_ASSIGNED TASK:_
Look below for the line that contains "(** * Conway's", then copy it and each following line exactly, through and including the line that contains "that concern them.".

[Collected data entries]
- - - - - - -

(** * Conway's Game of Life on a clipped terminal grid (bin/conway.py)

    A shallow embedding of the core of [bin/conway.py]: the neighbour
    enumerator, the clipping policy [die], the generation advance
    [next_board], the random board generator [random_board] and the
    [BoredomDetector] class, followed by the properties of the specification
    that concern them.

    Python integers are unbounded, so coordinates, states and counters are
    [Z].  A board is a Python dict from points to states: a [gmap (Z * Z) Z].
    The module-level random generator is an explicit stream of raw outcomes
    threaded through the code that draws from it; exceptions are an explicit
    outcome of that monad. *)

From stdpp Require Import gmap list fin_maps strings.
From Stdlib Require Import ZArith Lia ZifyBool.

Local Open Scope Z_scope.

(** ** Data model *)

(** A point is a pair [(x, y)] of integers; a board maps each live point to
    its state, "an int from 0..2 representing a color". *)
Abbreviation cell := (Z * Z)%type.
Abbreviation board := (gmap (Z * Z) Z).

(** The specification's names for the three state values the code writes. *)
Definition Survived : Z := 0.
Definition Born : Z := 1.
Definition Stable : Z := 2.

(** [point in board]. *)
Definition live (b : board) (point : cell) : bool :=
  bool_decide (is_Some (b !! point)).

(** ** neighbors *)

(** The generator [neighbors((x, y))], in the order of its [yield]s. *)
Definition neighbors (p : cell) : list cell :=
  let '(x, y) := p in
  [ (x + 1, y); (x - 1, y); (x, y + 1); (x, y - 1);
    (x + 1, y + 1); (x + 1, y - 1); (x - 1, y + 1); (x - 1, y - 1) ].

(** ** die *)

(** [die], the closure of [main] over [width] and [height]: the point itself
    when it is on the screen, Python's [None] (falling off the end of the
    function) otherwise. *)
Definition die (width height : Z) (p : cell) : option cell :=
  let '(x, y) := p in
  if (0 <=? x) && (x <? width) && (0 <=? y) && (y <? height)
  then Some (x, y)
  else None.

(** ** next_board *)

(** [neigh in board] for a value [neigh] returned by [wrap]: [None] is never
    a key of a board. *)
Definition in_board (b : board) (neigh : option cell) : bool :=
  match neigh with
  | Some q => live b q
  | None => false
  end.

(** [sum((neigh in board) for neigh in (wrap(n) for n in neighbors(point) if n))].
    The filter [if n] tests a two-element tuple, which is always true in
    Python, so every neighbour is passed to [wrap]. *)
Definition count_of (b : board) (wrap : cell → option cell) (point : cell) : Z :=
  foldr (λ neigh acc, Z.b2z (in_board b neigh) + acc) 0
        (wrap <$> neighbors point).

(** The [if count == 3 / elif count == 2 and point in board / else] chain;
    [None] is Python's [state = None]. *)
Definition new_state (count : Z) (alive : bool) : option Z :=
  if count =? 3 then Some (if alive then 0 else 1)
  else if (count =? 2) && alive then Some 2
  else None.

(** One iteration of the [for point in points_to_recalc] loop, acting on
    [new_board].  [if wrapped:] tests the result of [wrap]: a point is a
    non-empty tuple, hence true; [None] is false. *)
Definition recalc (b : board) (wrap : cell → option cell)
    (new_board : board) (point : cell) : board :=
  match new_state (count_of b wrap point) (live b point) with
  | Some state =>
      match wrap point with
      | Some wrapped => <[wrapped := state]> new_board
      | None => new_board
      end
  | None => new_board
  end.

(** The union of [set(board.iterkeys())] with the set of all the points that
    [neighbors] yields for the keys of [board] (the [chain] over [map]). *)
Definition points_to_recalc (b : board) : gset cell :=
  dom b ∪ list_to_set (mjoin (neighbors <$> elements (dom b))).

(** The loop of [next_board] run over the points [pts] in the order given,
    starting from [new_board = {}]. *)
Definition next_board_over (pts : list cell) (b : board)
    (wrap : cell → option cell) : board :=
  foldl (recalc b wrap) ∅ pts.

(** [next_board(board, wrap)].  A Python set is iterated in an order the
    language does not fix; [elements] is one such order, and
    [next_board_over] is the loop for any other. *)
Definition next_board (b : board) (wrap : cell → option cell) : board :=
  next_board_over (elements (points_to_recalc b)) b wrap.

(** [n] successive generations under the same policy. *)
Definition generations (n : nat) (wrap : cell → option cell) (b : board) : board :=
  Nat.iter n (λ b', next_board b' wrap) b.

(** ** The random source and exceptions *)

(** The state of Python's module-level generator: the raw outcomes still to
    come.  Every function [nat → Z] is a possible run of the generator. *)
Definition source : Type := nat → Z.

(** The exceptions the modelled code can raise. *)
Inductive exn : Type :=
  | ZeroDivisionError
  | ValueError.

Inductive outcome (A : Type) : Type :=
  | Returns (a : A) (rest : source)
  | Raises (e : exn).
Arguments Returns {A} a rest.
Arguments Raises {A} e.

- - - - - - -

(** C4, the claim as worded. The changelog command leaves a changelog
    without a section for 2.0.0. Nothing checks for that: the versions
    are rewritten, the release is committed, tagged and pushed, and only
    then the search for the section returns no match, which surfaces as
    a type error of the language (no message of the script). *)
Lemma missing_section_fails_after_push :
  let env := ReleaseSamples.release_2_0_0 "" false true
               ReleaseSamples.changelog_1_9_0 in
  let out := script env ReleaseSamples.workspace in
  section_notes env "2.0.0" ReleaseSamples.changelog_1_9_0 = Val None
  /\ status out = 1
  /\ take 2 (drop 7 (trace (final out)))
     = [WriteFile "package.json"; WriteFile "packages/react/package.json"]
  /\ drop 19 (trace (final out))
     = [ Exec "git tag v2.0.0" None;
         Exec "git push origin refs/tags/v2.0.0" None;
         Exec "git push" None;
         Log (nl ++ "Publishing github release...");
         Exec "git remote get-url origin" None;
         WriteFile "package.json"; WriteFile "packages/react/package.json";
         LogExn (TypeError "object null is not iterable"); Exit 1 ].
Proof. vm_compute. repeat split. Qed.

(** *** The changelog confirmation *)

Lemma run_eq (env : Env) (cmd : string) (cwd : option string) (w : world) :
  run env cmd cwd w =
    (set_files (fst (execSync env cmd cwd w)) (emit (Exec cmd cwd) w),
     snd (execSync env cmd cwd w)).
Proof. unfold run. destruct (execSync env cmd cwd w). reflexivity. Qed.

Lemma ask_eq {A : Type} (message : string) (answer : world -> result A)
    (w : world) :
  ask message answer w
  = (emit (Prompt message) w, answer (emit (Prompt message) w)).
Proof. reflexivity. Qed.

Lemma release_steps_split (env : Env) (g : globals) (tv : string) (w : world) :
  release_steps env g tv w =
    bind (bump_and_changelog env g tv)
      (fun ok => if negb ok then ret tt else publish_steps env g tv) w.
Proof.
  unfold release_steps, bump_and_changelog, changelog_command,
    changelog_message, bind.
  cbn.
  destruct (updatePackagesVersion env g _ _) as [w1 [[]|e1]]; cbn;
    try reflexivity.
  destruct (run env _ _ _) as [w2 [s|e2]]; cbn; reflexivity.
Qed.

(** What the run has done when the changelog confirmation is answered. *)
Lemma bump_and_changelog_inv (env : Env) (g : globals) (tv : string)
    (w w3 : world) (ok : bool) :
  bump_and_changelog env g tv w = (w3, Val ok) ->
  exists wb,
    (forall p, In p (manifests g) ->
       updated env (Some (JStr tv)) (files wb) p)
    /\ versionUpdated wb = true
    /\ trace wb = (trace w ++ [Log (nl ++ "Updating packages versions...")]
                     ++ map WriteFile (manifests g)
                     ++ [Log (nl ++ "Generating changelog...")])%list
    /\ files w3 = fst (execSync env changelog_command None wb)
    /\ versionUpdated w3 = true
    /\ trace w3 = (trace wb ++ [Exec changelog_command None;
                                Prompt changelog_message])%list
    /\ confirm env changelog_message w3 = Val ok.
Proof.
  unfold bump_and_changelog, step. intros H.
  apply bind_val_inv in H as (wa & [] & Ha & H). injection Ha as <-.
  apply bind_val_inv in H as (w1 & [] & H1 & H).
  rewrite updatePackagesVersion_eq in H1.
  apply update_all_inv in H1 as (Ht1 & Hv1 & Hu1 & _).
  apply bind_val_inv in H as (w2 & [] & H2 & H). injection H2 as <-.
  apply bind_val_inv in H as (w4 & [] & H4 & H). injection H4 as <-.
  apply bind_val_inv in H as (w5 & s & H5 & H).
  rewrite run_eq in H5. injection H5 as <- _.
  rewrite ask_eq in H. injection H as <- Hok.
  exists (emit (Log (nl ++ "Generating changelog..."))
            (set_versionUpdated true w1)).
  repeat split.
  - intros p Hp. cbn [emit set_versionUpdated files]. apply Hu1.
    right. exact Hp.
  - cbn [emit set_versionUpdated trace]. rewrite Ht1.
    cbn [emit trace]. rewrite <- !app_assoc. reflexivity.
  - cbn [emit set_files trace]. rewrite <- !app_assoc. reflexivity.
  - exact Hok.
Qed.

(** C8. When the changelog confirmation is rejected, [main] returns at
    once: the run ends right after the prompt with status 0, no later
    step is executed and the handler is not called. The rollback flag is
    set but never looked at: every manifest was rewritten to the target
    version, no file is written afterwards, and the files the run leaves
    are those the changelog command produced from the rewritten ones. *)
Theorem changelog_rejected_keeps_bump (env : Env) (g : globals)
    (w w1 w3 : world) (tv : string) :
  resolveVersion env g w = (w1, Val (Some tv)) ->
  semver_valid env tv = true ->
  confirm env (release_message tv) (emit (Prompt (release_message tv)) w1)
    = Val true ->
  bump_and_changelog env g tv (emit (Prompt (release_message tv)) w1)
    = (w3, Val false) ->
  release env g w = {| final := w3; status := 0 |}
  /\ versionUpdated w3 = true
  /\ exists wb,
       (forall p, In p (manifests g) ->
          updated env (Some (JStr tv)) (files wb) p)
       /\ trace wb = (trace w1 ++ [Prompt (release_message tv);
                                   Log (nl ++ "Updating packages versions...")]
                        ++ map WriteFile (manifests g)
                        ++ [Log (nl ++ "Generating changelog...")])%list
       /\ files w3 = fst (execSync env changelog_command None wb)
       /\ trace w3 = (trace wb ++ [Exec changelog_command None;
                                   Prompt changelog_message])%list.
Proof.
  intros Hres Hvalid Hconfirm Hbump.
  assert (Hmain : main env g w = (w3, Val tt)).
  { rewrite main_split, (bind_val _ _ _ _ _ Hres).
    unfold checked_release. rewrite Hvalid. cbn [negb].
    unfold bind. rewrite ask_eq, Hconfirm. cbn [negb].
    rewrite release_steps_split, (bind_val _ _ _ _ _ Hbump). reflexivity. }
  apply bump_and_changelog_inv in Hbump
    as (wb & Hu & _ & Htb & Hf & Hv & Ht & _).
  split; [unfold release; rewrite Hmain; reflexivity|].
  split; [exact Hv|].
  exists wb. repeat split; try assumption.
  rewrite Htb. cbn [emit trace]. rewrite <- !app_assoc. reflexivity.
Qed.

- - - - - - -

_OUTPUT OF THE EXERCISE:_
(** * Conway's Game of Life on a clipped terminal grid (bin/conway.py)

    A shallow embedding of the core of [bin/conway.py]: the neighbour
    enumerator, the clipping policy [die], the generation advance
    [next_board], the random board generator [random_board] and the
    [BoredomDetector] class, followed by the properties of the specification
    that concern them.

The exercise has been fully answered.